Give the data again, word for word.

Given records -
-- Opening Marker --

(** The only root it is called with is [&mc->ranges]. *)
Definition remove_range_interval (node : ptr) : MAAP unit :=
n ← load_iv node;
let old_range := data n in
match node with
| None => raise NullDeref
| Some p =>
    mine ← match old_range with
           | None => mret true
           | Some _ => r ← load_rg old_range; mret (bool_decide (interval r = node))
           end;
    _ ← assert_at 258 mine;
    c ← gets mc;
    h ← gets ivs;
    '(h, root, free_inter) ← lift (remove_interval h (ranges c) p);
    _ ← modify (with_ivs h);
    _ ← upd_mc (set_ranges root);
    f ← load_iv (Some free_inter);
    _ ← assert_at 260 (bool_decide (data f = old_range));
    _ ← modify (fun w => with_ivs (free_interval (ivs w) free_inter) w);
    h ← gets ivs;
    first ← lift (minimum_interval h root);
    repoint_loop (fuel_of h) old_range first
end.

Definition rand_ms (variation : Z) : MAAP Z :=
x ← random;
mret (x mod (variation - 1) + 1).

(** Take [range] out of the timer queue, reading the link of every range passed. *)
Fixpoint dequeue (range : loc) (q : list loc) : MAAP (list loc) :=
match q with
| [] => mret []
| rp :: rest =>
    _ ← load_rg (Some rp);
    if decide (rp = range) then mret rest
    else rest' ← dequeue range rest; mret (rp :: rest')
end.

(** Insert behind every range that is due no later; the source tests the head with
  [Time_cmp(range, head) < 0] and the others with the negation of
  [Time_cmp(next, range) <= 0], which is the same test. *)
Fixpoint enqueue (range : loc) (t : Time) (q : list loc) : MAAP (list loc) :=
match q with
| [] => mret [range]
| rp :: rest =>
    r ← load_rg (Some rp);
    if Time_cmp t (next_act_time r) <? 0 then mret (range :: q)
    else rest' ← enqueue range t rest; mret (rp :: rest')
end.

(** The sanity test at the end of [schedule_timer]. *)
Fixpoint check_queue (i : Z) (q : list loc) : MAAP unit :=
match q with
| [] => mret tt
| test :: rest =>
    if i <? 100000 then
      _ ← assert_at 607 (bool_decide (head rest <> Some test));
      r ← load_rg (Some test);
      _ ← match rest with
          | [] => mret tt
          | next :: _ =>
              n ← load_rg (Some next);
              assert_at 608 (Time_cmp (next_act_time r) (next_act_time n) <=? 0)
          end;
      check_queue (i + 1) rest
    else raise (AssertFailed 613)
end.

(** [Time_setFromMonotonicTimer] plus a random delay of at least [base] ms. *)
Definition arm (range : loc) (base variation : Z) : MAAP unit :=
d ← rand_ms variation;
now ← Time_setFromMonotonicTimer;
store_rg (Some range)
  (set_next_act_time (Time_add now (Time_setFromNanos (u64 ((base + d) * 1000000))))).

Definition schedule_timer (range : loc) : MAAP Z :=
r ← load_rg (Some range);
_ ← match state r with
    | MAAP_STATE_PROBING => arm range MAAP_PROBE_INTERVAL_BASE MAAP_PROBE_INTERVAL_VARIATION
    | MAAP_STATE_DEFENDING => arm range MAAP_ANNOUNCE_INTERVAL_BASE MAAP_ANNOUNCE_INTERVAL_VARIATION
    | _ => mret tt
    end;
c ← gets mc;
q ← dequeue range (timer_queue c);
r ← load_rg (Some range);
q ← enqueue range (next_act_time r) q;
_ ← upd_mc (set_timer_queue q);
_ ← check_queue 0 q;
mret 0.

(** ** Reservations *)

(** One attempt of [assign_interval]: allocate, check, insert, free on overlap. *)
Definition try_interval (line start len : Z) : MAAP (Z * loc) :=
ok ← malloc;
if (ok : bool) then
  c ← gets mc;
  h ← gets ivs;
  let iv := malloc_addr h in
  let node := alloc_interval start len in
  _ ← assert_at line (high node <=? u32 (range_len c - 1));
  '(rv, h, root) ← lift (insert_interval (<[iv := node]> h) (ranges c) iv);
  _ ← upd_mc (set_ranges root);
  _ ← modify (with_ivs (if rv =? INTERVAL_OVERLAP then free_interval h iv else h));
  mret (rv, iv)
else raise NullDeref.

(** The [for] loop: [more] attempts are left; [None] when the counter ran out. *)
Fixpoint assign_loop (more : nat) (len rv : Z) (iv : ptr) : MAAP (option ptr) :=
match more with
| O => mret None
| S more =>
    if rv =? INTERVAL_OVERLAP then
      c ← gets mc;
      let modulus := u32 (range_len c + 1 - len) in
      if modulus =? 0 then raise DivideByZero
      else
        x ← random;
        '(rv, iv) ← try_interval 646 (x mod modulus) len;
        assign_loop more len rv (Some iv)
    else mret (Some iv)
end.

Definition ASSIGN_ATTEMPTS : nat := 1000.

Definition assign_interval (range : loc) (attempt_base len : Z) : MAAP Z :=
c ← gets mc;
if range_len c <? len then mret (-1)
else
  '(rv, iv) ←
    (if (address_base c <=? attempt_base) &&
        (u64 (attempt_base + len - 1) <=? u64 (address_base c + range_len c - 1))
     then '(rv, iv) ← try_interval 634 (u32 (attempt_base - address_base c)) len;
          mret (rv, Some iv)
     else mret (INTERVAL_OVERLAP, None : ptr));
  got ← assign_loop ASSIGN_ATTEMPTS len rv iv;
  match got with
  | None => mret (-1)
  | Some iv =>
      _ ← store_iv iv (set_data (Some range));
      _ ← store_rg (Some range) (set_interval iv);
      mret 0
  end.

(** A fresh [Range]; [None] when [malloc] fails. *)
Definition new_Range (r : Range) : MAAP ptr :=
ok ← malloc;
if (ok : bool) then
  h ← gets rgs;
  let l := malloc_addr h in
  _ ← modify (with_rgs (<[l := r]> h));
  mret (Some l)
else mret None.

(** The first range of the timer queue with the given id that satisfies [ok]. *)
Fixpoint find_range (ok : Maap_State -> bool) (i : Z) (q : list loc) : MAAP ptr :=
match q with
| [] => mret None
| range :: rest =>
    r ← load_rg (Some range);
    if (id r =? i) && ok (state r) then mret (Some range)
    else find_range ok i rest
end.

-- Closing Marker --

Finished exercise -
(** The only root it is called with is [&mc->ranges]. *)
Definition remove_range_interval (node : ptr) : MAAP unit :=
n ← load_iv node;
let old_range := data n in
match node with
| None => raise NullDeref
| Some p =>
    mine ← match old_range with
           | None => mret true
           | Some _ => r ← load_rg old_range; mret (bool_decide (interval r = node))
           end;
    _ ← assert_at 258 mine;
    c ← gets mc;
    h ← gets ivs;
    '(h, root, free_inter) ← lift (remove_interval h (ranges c) p);
    _ ← modify (with_ivs h);
    _ ← upd_mc (set_ranges root);
    f ← load_iv (Some free_inter);
    _ ← assert_at 260 (bool_decide (data f = old_range));
    _ ← modify (fun w => with_ivs (free_interval (ivs w) free_inter) w);
    h ← gets ivs;
    first ← lift (minimum_interval h root);
    repoint_loop (fuel_of h) old_range first
end.

Definition rand_ms (variation : Z) : MAAP Z :=
x ← random;
mret (x mod (variation - 1) + 1).

(** Take [range] out of the timer queue, reading the link of every range passed. *)
Fixpoint dequeue (range : loc) (q : list loc) : MAAP (list loc) :=
match q with
| [] => mret []
| rp :: rest =>
    _ ← load_rg (Some rp);
    if decide (rp = range) then mret rest
    else rest' ← dequeue range rest; mret (rp :: rest')
end.

(** Insert behind every range that is due no later; the source tests the head with
  [Time_cmp(range, head) < 0] and the others with the negation of
  [Time_cmp(next, range) <= 0], which is the same test. *)
Fixpoint enqueue (range : loc) (t : Time) (q : list loc) : MAAP (list loc) :=
match q with
| [] => mret [range]
| rp :: rest =>
    r ← load_rg (Some rp);
    if Time_cmp t (next_act_time r) <? 0 then mret (range :: q)
    else rest' ← enqueue range t rest; mret (rp :: rest')
end.

(** The sanity test at the end of [schedule_timer]. *)
Fixpoint check_queue (i : Z) (q : list loc) : MAAP unit :=
match q with
| [] => mret tt
| test :: rest =>
    if i <? 100000 then
      _ ← assert_at 607 (bool_decide (head rest <> Some test));
      r ← load_rg (Some test);
      _ ← match rest with
          | [] => mret tt
          | next :: _ =>
              n ← load_rg (Some next);
              assert_at 608 (Time_cmp (next_act_time r) (next_act_time n) <=? 0)
          end;
      check_queue (i + 1) rest
    else raise (AssertFailed 613)
end.

(** [Time_setFromMonotonicTimer] plus a random delay of at least [base] ms. *)
Definition arm (range : loc) (base variation : Z) : MAAP unit :=
d ← rand_ms variation;
now ← Time_setFromMonotonicTimer;
store_rg (Some range)
  (set_next_act_time (Time_add now (Time_setFromNanos (u64 ((base + d) * 1000000))))).

Definition schedule_timer (range : loc) : MAAP Z :=
r ← load_rg (Some range);
_ ← match state r with
    | MAAP_STATE_PROBING => arm range MAAP_PROBE_INTERVAL_BASE MAAP_PROBE_INTERVAL_VARIATION
    | MAAP_STATE_DEFENDING => arm range MAAP_ANNOUNCE_INTERVAL_BASE MAAP_ANNOUNCE_INTERVAL_VARIATION
    | _ => mret tt
    end;
c ← gets mc;
q ← dequeue range (timer_queue c);
r ← load_rg (Some range);
q ← enqueue range (next_act_time r) q;
_ ← upd_mc (set_timer_queue q);
_ ← check_queue 0 q;
mret 0.

(** ** Reservations *)

(** One attempt of [assign_interval]: allocate, check, insert, free on overlap. *)
Definition try_interval (line start len : Z) : MAAP (Z * loc) :=
ok ← malloc;
if (ok : bool) then
  c ← gets mc;
  h ← gets ivs;
  let iv := malloc_addr h in
  let node := alloc_interval start len in
  _ ← assert_at line (high node <=? u32 (range_len c - 1));
  '(rv, h, root) ← lift (insert_interval (<[iv := node]> h) (ranges c) iv);
  _ ← upd_mc (set_ranges root);
  _ ← modify (with_ivs (if rv =? INTERVAL_OVERLAP then free_interval h iv else h));
  mret (rv, iv)
else raise NullDeref.

(** The [for] loop: [more] attempts are left; [None] when the counter ran out. *)
Fixpoint assign_loop (more : nat) (len rv : Z) (iv : ptr) : MAAP (option ptr) :=
match more with
| O => mret None
| S more =>
    if rv =? INTERVAL_OVERLAP then
      c ← gets mc;
      let modulus := u32 (range_len c + 1 - len) in
      if modulus =? 0 then raise DivideByZero
      else
        x ← random;
        '(rv, iv) ← try_interval 646 (x mod modulus) len;
        assign_loop more len rv (Some iv)
    else mret (Some iv)
end.

Definition ASSIGN_ATTEMPTS : nat := 1000.

Definition assign_interval (range : loc) (attempt_base len : Z) : MAAP Z :=
c ← gets mc;
if range_len c <? len then mret (-1)
else
  '(rv, iv) ←
    (if (address_base c <=? attempt_base) &&
        (u64 (attempt_base + len - 1) <=? u64 (address_base c + range_len c - 1))
     then '(rv, iv) ← try_interval 634 (u32 (attempt_base - address_base c)) len;
          mret (rv, Some iv)
     else mret (INTERVAL_OVERLAP, None : ptr));
  got ← assign_loop ASSIGN_ATTEMPTS len rv iv;
  match got with
  | None => mret (-1)
  | Some iv =>
      _ ← store_iv iv (set_data (Some range));
      _ ← store_rg (Some range) (set_interval iv);
      mret 0
  end.

(** A fresh [Range]; [None] when [malloc] fails. *)
Definition new_Range (r : Range) : MAAP ptr :=
ok ← malloc;
if (ok : bool) then
  h ← gets rgs;
  let l := malloc_addr h in
  _ ← modify (with_rgs (<[l := r]> h));
  mret (Some l)
else mret None.

(** The first range of the timer queue with the given id that satisfies [ok]. *)
Fixpoint find_range (ok : Maap_State -> bool) (i : Z) (q : list loc) : MAAP ptr :=
match q with
| [] => mret None
| range :: rest =>
    r ← load_rg (Some range);
    if (id r =? i) && ok (state r) then mret (Some range)
    else find_range ok i rest
end.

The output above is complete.